=== Recorded data ===

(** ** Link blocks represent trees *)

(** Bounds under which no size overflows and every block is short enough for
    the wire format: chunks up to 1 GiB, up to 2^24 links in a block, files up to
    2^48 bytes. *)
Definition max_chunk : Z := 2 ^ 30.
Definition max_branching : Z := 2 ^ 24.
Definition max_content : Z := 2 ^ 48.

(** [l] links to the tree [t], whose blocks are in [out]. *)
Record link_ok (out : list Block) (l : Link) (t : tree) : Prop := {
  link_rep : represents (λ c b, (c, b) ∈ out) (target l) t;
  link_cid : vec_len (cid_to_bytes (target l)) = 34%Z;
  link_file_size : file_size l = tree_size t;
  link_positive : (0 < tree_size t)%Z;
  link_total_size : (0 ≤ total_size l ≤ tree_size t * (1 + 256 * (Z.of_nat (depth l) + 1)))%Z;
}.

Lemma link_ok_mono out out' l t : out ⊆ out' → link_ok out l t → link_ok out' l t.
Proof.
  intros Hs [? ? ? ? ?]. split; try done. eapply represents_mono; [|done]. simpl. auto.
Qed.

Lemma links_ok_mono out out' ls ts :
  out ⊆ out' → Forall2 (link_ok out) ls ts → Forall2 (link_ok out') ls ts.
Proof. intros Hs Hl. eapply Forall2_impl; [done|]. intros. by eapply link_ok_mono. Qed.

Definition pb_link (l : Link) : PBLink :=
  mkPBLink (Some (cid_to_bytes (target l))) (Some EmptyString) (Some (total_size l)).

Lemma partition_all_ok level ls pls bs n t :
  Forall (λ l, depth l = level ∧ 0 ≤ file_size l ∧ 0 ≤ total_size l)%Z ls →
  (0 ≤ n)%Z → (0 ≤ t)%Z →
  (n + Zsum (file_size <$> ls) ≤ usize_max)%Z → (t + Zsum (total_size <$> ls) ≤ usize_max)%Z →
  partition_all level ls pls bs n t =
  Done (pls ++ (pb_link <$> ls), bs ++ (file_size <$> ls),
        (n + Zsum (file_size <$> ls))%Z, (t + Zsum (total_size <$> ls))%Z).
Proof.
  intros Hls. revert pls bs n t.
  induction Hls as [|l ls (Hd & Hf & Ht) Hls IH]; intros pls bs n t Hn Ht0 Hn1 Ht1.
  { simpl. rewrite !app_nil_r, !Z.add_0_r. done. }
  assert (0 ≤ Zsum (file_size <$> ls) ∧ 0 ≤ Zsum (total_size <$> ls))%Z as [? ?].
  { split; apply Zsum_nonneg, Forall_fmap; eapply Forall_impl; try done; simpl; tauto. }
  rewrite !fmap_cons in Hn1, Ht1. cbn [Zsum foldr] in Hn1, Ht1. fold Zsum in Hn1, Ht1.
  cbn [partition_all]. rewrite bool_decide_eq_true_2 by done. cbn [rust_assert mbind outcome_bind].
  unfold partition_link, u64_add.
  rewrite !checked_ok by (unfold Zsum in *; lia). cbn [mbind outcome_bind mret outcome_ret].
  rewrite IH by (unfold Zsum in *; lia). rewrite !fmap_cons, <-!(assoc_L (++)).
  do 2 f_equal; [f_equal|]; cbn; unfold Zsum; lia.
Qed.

===
=== Recorded data ===

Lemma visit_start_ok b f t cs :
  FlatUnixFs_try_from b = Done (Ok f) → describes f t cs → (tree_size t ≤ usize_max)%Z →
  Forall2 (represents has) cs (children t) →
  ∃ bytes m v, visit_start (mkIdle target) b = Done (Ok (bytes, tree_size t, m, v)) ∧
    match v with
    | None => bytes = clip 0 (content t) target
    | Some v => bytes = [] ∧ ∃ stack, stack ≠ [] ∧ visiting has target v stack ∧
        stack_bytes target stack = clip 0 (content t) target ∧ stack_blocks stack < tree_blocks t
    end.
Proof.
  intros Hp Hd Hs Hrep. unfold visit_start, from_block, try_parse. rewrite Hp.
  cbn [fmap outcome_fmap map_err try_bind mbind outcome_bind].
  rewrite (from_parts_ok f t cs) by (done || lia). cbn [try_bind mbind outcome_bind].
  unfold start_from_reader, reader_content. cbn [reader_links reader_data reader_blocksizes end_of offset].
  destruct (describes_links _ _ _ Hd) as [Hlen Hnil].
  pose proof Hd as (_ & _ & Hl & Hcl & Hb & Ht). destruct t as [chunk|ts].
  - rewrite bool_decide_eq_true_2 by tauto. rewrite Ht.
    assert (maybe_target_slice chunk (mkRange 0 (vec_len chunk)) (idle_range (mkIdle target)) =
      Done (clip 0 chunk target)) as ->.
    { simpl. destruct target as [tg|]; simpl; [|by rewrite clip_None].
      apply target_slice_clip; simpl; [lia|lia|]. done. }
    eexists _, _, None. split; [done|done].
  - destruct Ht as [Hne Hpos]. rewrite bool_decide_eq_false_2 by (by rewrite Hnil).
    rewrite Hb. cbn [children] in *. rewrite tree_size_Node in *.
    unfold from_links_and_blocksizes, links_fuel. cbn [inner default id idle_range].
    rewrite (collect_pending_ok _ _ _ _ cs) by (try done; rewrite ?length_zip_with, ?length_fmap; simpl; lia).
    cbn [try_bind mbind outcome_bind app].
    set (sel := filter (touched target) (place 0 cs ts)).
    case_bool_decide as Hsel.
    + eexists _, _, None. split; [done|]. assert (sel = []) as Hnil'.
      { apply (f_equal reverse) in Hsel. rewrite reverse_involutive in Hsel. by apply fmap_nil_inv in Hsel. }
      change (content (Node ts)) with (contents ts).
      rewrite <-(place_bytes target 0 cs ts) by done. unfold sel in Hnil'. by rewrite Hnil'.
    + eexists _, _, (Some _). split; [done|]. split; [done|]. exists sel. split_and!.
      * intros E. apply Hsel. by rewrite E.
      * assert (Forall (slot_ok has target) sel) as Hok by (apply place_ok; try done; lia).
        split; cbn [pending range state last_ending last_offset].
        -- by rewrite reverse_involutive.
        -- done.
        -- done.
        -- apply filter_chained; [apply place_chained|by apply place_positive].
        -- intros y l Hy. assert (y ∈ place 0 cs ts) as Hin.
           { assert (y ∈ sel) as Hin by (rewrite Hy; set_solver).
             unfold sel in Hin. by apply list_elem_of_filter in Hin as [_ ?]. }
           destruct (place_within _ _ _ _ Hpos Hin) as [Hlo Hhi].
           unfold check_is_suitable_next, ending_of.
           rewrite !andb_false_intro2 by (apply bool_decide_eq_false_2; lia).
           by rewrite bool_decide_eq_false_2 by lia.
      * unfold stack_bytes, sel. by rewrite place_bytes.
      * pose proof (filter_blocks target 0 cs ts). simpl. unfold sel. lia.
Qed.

===

If a line in the records contains the string "mbind", copy it out.

• Solution to the exercise:
  cbn [partition_all]. rewrite bool_decide_eq_true_2 by done. cbn [rust_assert mbind outcome_bind].
  rewrite !checked_ok by (unfold Zsum in *; lia). cbn [mbind outcome_bind mret outcome_ret].
  cbn [fmap outcome_fmap map_err try_bind mbind outcome_bind].
  rewrite (from_parts_ok f t cs) by (done || lia). cbn [try_bind mbind outcome_bind].
    cbn [try_bind mbind outcome_bind app].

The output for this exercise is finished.